→ TASK ITEM
Looking at the listing below, retype exactly the lines starting at the one containing "Fixpoint line_begin (i" and ending at the one containing "Definition last_id (p", both included, and nothing else.

____________________

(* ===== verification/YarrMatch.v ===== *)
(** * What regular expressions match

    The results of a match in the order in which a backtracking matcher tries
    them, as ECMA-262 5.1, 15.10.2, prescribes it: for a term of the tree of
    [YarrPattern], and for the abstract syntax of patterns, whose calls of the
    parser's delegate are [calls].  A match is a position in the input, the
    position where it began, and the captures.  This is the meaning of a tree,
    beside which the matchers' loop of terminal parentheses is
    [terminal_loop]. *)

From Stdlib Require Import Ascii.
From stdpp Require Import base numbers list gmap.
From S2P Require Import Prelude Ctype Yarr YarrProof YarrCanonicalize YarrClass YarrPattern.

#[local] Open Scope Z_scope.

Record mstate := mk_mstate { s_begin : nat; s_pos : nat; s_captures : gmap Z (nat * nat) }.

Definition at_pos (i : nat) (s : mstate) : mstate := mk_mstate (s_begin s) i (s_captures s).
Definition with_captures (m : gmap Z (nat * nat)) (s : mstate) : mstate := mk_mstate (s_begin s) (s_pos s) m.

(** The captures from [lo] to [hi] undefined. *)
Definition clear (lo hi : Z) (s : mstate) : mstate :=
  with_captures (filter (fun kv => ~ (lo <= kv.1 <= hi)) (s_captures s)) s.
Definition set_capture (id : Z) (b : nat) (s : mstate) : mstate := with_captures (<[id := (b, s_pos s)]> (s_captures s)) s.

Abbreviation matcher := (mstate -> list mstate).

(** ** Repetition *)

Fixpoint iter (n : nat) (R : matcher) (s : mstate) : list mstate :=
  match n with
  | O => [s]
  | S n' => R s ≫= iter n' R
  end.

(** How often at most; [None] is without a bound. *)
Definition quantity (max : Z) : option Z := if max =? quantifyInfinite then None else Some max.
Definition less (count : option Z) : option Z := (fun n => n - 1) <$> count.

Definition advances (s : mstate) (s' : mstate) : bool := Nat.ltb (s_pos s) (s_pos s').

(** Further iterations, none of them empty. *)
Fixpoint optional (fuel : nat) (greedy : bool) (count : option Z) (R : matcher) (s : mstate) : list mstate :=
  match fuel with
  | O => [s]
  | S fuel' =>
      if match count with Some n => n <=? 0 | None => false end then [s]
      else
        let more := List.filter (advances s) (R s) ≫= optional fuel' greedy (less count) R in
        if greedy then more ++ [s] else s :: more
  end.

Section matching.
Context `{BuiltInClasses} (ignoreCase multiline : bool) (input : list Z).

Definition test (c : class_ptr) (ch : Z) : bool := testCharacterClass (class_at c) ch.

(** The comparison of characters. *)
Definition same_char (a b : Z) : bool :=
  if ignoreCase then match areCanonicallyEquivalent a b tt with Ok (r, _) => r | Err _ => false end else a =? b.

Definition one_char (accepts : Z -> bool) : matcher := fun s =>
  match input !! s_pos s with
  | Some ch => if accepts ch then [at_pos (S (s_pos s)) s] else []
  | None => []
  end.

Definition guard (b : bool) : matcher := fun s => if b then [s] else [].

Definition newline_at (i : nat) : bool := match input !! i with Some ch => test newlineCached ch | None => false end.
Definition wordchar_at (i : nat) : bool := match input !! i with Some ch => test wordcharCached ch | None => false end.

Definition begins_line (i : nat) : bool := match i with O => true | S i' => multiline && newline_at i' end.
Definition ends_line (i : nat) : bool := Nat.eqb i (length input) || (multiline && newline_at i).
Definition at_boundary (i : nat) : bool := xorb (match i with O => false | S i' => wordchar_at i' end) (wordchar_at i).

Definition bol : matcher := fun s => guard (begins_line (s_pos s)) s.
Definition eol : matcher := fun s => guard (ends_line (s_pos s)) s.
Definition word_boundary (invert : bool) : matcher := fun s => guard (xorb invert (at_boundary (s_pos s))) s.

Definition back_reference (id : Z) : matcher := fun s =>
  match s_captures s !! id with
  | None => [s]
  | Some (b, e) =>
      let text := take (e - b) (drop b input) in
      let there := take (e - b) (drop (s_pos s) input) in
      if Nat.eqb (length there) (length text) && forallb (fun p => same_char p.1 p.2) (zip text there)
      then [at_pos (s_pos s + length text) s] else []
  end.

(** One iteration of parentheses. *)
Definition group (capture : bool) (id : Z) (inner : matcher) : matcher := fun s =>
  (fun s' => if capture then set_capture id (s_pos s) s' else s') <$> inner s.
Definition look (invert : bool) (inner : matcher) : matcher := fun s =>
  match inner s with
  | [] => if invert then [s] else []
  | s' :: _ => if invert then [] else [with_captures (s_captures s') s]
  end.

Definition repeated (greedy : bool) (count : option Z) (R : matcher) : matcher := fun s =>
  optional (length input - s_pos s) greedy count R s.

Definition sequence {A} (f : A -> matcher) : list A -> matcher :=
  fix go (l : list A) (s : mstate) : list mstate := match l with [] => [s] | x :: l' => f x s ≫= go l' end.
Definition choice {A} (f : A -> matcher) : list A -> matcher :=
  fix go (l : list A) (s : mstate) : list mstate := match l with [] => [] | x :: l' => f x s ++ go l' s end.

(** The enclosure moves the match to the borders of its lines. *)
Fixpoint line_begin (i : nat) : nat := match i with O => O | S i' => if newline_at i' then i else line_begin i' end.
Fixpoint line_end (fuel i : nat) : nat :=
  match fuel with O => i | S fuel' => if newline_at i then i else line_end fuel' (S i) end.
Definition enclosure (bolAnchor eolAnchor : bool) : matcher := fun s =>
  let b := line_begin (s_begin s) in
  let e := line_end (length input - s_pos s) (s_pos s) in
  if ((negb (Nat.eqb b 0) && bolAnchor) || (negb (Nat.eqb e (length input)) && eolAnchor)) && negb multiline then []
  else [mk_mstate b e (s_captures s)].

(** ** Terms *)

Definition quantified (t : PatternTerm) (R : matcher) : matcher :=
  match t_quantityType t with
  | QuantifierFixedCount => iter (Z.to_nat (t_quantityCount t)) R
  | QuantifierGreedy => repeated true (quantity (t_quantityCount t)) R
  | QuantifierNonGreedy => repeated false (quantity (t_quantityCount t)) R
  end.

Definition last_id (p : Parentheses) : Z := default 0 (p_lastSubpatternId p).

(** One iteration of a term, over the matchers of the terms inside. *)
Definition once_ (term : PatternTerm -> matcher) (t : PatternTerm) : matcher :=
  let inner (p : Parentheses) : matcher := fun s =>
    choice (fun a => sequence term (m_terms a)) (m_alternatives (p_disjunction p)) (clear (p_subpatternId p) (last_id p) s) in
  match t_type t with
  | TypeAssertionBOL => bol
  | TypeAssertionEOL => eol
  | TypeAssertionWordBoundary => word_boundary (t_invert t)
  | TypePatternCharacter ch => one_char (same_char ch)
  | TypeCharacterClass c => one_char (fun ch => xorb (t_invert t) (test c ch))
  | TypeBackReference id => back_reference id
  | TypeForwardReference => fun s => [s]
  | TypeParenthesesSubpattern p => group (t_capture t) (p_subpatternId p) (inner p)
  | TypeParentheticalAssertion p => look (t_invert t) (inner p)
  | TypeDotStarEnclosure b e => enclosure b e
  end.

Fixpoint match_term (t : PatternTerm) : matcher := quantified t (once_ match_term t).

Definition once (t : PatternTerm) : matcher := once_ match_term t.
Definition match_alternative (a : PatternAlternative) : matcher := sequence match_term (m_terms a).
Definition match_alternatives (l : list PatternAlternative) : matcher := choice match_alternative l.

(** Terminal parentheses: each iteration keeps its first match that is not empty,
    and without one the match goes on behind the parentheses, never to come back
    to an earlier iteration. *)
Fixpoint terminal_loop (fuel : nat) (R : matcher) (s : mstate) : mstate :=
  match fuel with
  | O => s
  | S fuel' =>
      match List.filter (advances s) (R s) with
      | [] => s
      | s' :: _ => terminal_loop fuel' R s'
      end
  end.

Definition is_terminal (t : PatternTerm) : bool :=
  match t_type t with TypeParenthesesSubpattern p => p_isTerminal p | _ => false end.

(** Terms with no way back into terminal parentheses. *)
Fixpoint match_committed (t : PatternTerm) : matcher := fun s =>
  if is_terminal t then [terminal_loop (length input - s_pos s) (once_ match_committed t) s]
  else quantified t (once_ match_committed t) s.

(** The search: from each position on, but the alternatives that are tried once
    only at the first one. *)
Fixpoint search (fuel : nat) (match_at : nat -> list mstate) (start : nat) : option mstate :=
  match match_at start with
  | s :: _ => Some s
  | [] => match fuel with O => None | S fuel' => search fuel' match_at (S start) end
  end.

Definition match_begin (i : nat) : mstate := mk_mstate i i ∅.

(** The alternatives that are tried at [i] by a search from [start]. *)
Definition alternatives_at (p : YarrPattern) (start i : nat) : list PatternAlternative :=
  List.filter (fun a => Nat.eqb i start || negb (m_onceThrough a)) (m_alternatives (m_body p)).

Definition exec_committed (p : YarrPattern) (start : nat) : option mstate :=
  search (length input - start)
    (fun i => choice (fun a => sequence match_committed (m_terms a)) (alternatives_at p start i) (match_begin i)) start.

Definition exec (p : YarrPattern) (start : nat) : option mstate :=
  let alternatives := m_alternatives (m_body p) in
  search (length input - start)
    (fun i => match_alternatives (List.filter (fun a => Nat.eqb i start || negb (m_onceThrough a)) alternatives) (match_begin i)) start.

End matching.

____________________

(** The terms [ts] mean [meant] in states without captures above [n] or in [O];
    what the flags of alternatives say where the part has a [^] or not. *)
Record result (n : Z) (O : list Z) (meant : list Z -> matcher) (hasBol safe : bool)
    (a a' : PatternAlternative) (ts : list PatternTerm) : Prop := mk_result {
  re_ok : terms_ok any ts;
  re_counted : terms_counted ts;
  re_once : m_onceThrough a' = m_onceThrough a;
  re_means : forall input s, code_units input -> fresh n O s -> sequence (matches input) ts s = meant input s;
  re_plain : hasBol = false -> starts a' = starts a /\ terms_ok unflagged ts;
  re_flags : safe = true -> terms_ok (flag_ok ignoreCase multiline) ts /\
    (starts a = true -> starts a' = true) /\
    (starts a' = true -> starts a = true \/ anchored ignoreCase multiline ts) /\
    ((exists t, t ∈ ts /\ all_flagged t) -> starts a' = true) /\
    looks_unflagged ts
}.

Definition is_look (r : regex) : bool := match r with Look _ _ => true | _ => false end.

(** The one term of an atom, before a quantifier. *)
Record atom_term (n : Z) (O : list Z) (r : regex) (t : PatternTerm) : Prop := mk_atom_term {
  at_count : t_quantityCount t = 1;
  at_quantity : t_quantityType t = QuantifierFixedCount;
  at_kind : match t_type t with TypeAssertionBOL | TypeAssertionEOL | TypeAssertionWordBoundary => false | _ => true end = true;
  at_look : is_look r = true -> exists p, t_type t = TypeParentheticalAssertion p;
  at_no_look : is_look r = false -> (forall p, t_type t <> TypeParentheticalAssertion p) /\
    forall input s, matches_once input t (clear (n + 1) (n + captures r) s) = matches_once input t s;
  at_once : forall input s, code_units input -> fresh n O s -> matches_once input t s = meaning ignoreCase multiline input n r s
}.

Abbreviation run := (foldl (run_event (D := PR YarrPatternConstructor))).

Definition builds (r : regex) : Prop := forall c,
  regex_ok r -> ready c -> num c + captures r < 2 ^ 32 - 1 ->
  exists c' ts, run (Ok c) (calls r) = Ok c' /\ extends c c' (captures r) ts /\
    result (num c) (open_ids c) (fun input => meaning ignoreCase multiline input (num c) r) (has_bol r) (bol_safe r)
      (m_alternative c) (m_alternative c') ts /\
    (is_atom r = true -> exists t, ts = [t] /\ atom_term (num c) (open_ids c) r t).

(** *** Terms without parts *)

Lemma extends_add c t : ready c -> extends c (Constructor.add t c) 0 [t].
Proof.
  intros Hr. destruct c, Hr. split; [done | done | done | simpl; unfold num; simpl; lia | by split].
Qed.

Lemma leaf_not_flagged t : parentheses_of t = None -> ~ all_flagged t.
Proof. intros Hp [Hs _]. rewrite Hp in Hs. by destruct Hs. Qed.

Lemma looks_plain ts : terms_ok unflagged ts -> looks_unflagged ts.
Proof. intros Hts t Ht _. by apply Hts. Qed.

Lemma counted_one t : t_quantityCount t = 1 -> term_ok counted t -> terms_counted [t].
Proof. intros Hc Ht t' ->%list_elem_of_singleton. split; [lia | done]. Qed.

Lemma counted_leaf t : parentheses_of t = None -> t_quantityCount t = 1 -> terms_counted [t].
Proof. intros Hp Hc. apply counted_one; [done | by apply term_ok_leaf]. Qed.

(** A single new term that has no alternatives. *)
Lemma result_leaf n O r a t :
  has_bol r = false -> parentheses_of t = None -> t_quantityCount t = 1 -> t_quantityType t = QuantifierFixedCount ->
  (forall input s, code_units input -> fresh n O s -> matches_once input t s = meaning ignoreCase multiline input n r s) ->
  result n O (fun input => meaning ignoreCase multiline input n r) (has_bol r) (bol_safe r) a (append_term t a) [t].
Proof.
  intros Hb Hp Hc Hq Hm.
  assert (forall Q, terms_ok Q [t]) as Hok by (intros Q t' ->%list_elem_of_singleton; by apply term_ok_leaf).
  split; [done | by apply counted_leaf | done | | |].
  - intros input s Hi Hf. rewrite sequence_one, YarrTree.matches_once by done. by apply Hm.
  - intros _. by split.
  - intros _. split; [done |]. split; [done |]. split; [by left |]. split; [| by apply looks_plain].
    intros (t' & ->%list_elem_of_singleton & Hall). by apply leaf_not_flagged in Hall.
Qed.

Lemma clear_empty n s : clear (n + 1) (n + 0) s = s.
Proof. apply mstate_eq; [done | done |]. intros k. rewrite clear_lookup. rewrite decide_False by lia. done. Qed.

____________________

→ RESPONSE TO THE EXERCISE
Fixpoint line_begin (i : nat) : nat := match i with O => O | S i' => if newline_at i' then i else line_begin i' end.
Fixpoint line_end (fuel i : nat) : nat :=
  match fuel with O => i | S fuel' => if newline_at i then i else line_end fuel' (S i) end.
Definition enclosure (bolAnchor eolAnchor : bool) : matcher := fun s =>
  let b := line_begin (s_begin s) in
  let e := line_end (length input - s_pos s) (s_pos s) in
  if ((negb (Nat.eqb b 0) && bolAnchor) || (negb (Nat.eqb e (length input)) && eolAnchor)) && negb multiline then []
  else [mk_mstate b e (s_captures s)].

(** ** Terms *)

Definition quantified (t : PatternTerm) (R : matcher) : matcher :=
  match t_quantityType t with
  | QuantifierFixedCount => iter (Z.to_nat (t_quantityCount t)) R
  | QuantifierGreedy => repeated true (quantity (t_quantityCount t)) R
  | QuantifierNonGreedy => repeated false (quantity (t_quantityCount t)) R
  end.

Definition last_id (p : Parentheses) : Z := default 0 (p_lastSubpatternId p).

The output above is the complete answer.